Ferranti non ci sta e porta Forza Italia in Tribunale

Secca reazione dopo la sospensione per 15 mesi: "Con Bandecchi, anche alleanze"

Stefano Bandecchi? Orbita nel partito popolare europeo, con lui ci siamo alleati alle regionali in Umbria e alle elezioni comunali in molte città tra cui Genova, inoltre ha pubblicamente finanziato la campagna elettorale di un esponente ternano del partito alle ultime elezioni politiche del 2022 con ben 30 mila euro“. E’ la replica di Francesco Maria Ferranti dopo la decisione del Collegio nazionale dei Probiviri di Forza Italia di sospenderlo per 15 mesi dal movimento. L’esponente Azzurro, nonché vicepresidente della giunta provinciale presieduta proprio da Bandecchi, è pronto a fare ricorso e a rivolgersi al Tribunale anche per contestare alcune procedure messe in atto che a suo avviso non sarebbero state del tutto applicate correttamente. Ferranti contesta, dunque, la sua sospensione, che Forza Italia motiva dicendo che lo stesso Ferranti sarebbe in contrasto con la linea di opposizione di Forza Italia nei confronti di Bandecchi.

Criticità procedurali

Ferranti prende atto della sospensione avuta, ma dice di non condividere la decisione.
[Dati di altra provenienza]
(** A coarser partition with the same classes on the states agrees too. *)
Lemma agrees_transfer col col' s s' :
  lex_state_wf (len sts) s → lex_state_wf (len sts) s' →
  (∀ i j, 0 ≤ i < len sts → 0 ≤ j < len sts → col i = col j → col' i = col' j) →
  agrees col s s' → agrees col' s s'.
Proof.
  intros Hs Hs' Hcol (Hk & Hd & He & Ht). pose proof Hs as (Hs1 & Hs2 & _). pose proof Hs' as (Hs1' & Hs2' & _).
  pose proof Hk as Hk'. injection Hk' as _ _ _ Hkd Hke. split_and!; [done|..].
  - intros H. apply Hcol; [lia|lia|auto].
  - intros H. apply Hcol; [lia|lia|auto].
  - intros r. specialize (Ht r).
    destruct (tr_lookup (lsTransitions s) r) as [[q sk]|] eqn:E,
      (tr_lookup (lsTransitions s') r) as [[q' sk']|] eqn:E'; try done.
    cbn in Ht |- *. injection Ht as Hq ->. do 2 f_equal.
    apply Hcol; [exact (tr_lookup_target s r q _ Hs E)|exact (tr_lookup_target s' r q' _ Hs' E')|done].
Qed.

Lemma refine_loop_stable fuel color nb k :
  coloring (len sts) color k → 0 ≤ k → len nb = len sts → keyed color → len sts - k < Z.of_nat fuel →
  ∃ final k', refine_loop sts fuel color nb k = Ret final ∧ coloring (len sts) final k' ∧ 0 ≤ k' ∧ stable final.
Proof using Hwf Hsize.
  revert color nb k. induction fuel as [|fuel IH]; intros color nb k Hco Hk Hnb Hkey Hf.
  { pose proof (coloring_count _ _ _ Hco Hk). lia. }
  destruct (round_spec color nb k Hco Hnb Hk) as (gs & nb' & k' & ch & Hgs & Hrs & Hco' & Hk' & Hiff & Hmore & Hst).
  cbn [refine_loop]. rewrite Hgs. cbn [mbind go_bind]. rewrite Hrs. cbn [mbind go_bind].
  assert (∀ i s, zget sts i = Some s → 0 ≤ i < len sts ∧ lex_state_wf (len sts) s) as Hat.
  { intros i s Hs. pose proof (zget_Some_range _ _ _ Hs). split; [done|]. by eapply Forall_zget. }
  destruct ch.
  - apply IH; [done..|by rewrite (co_len _ _ _ Hco)| |specialize (Hmore eq_refl); lia].
    intros i j s s' Hs Hs' E. apply (Hkey i j); [done..|]. apply Hiff in E as [? _]; [done|..]; by eapply Hat.
  - exists nb', k'. split_and!; [done..|]. intros i j s s' Hs Hs' E.
    destruct (Hat i s Hs) as [Hi Hw], (Hat j s' Hs') as [Hj Hw'].
    apply Hiff in E as [E Esig]; [|done..].
    apply (agrees_transfer (colf color)); [done..| |].
    { intros x y Hx Hy Exy. apply Hiff; [done..|]. split; [done|]. by apply Hst. }
    pose proof (Hkey i j s s' Hs Hs' E) as Hks. split; [done|].
    unfold sig_of in Esig. rewrite Hs, Hs' in Esig. injection Hks as _ _ _ Hkd Hke.
    apply col_signature_inj; try done.
    + intros q. unfold colf, in_i32. destruct (zget color q) as [c|] eqn:Hq; [|cbn; lia].
      pose proof (Forall_zget _ _ _ _ (co_range _ _ _ Hco) Hq) as Hc. pose proof (coloring_count _ _ _ Hco Hk).
      cbn in Hc |- *. lia.
    + destruct Hw as (_ & _ & Hw). eapply list.Forall_impl; [exact Hw|]. by intros ? [_ ?].
    + destruct Hw' as (_ & _ & Hw'). eapply list.Forall_impl; [exact Hw'|]. by intros ? [_ ?].
Qed.
End refine.

(** ** The initial partition *)

Lemma initial_colors_spec sts m :
  numbering m →
  ∃ cs m', initial_colors sts m (Z.of_nat (size m)) = (cs, Z.of_nat (size m')) ∧ numbering m' ∧ m ⊆ m' ∧
    Forall2 (λ s c, m' !! color_key s = Some c) sts cs ∧
    (∀ k, is_Some (m' !! k) → is_Some (m !! k) ∨ k ∈ map color_key sts).
Proof.
  revert m. induction sts as [|s sts IH]; intros m Hm; cbn [initial_colors].
  { exists [], m. split_and!; [done..|constructor|auto]. }
  destruct (m !! color_key s) as [c|] eqn:E.
  - destruct (IH m Hm) as (cs & m' & -> & Hm' & Hsub & Hall & Hdom). exists (c :: cs), m'.
    split_and!; [done..| |]; [constructor; [by eapply lookup_weaken|done]|].
    intros k Hk. destruct (Hdom k Hk); [by left|right; by right].
  - replace (Z.of_nat (size m) + 1) with (Z.of_nat (size (<[color_key s := Z.of_nat (size m)]> m)))
      by (rewrite map_size_insert_None by done; lia).
    destruct (IH _ (numbering_insert m _ Hm E)) as (cs & m' & -> & Hm' & Hsub & Hall & Hdom).
    exists (Z.of_nat (size m) :: cs), m'. split_and!; [done..| | |].
    + etrans; [|exact Hsub]. by apply insert_subseteq.
    + constructor; [|done]. eapply lookup_weaken; [apply lookup_insert_eq|done].
    + intros k Hk. destruct (Hdom k Hk) as [Hin|]; [|right; by right].
      destruct (decide (k = color_key s)) as [->|]; [right; by left|]. rewrite lookup_insert_ne in Hin by done. by left.
Qed.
Proprio perché Bandecchi, oltre a essere nel Ppe come Forza italia, è sato alleato alle Regionali e in altre tornate Comunali. “Pur nel rigoroso rispetto istituzionale del provvedimento – afferma – non posso nascondere il mio profondo rammarico per il mancato accoglimento di doglianze che ritengo pienamente legittime e fondate in diritto. Nel corso del procedimento ho evidenziato criticità procedurali dirimenti: dal mancato riconoscimento di un mio legittimo impedimento a presenziare all’audizione, alla compressione del diritto di replica, fino al mancato rispetto del limite di durata del procedimento disciplinare di 60 giorni stabilito dall’articolo 69 dello Statuto. Anche nel merito, ritengo di aver fornito in sede giudicante ampia e documentata prova della coerenza del mio operato politico, seppur tali argomentazioni non abbiano trovato il pieno accoglimento sperato. Per queste ragioni, ed essendo pienamente convinto della correttezza delle mie posizioni, annuncio che impugnerò la sanzione disciplinare dinanzi all’autorità giudiziaria ordinaria“. Ferranti depositerà il suo ricorso al Tribunale di Roma, entro il termine di sei mesi dalla notificazione del provvedimento. “Confido che in quella sede terza – dice – le mie istanze in fatto e in diritto possano essere finalmente riconosciute“.

Tra la gente

Poi aggiunge: “Tengo a sottolineare un principio per me fondamentale, cioè che la politica si fa tra la gente e per la comunità. Alla fine di ogni percorso, sono sempre i cittadini a dover giudicare in via definitiva l’operato di chi li rappresenta e le urne sapranno riconoscere chi ha sempre profuso impegno e costanza. Forte del lavoro svolto quotidianamente e della dedizione al territorio, su questo fronte, non temo alcun giudizio che non sia conforme alla realtà dei fatti“. C’è anche un riferimento, ma senza nomi, alla posizione espressa dal segretario provinciale di Forza Italia Stefano Fatale e da quello comunale Antonio de Angelis, che hanno parlato anche loro di contrasti con la linea locale. “Ritengo – dice Ferranti – che anziché preoccuparsi dell’ entità della sentenza, alcuni quadri del partito locale dovrebbero pensare ai risultati pessimi dell ‘ultimo referendum, dove il no è prevalso in tutte le sezioni del centro città, di norma roccaforti di Forza Italia, tutto ciò nonostante lo spendersi in prima persona di alcuni esponenti di recentemente ingaggiati“.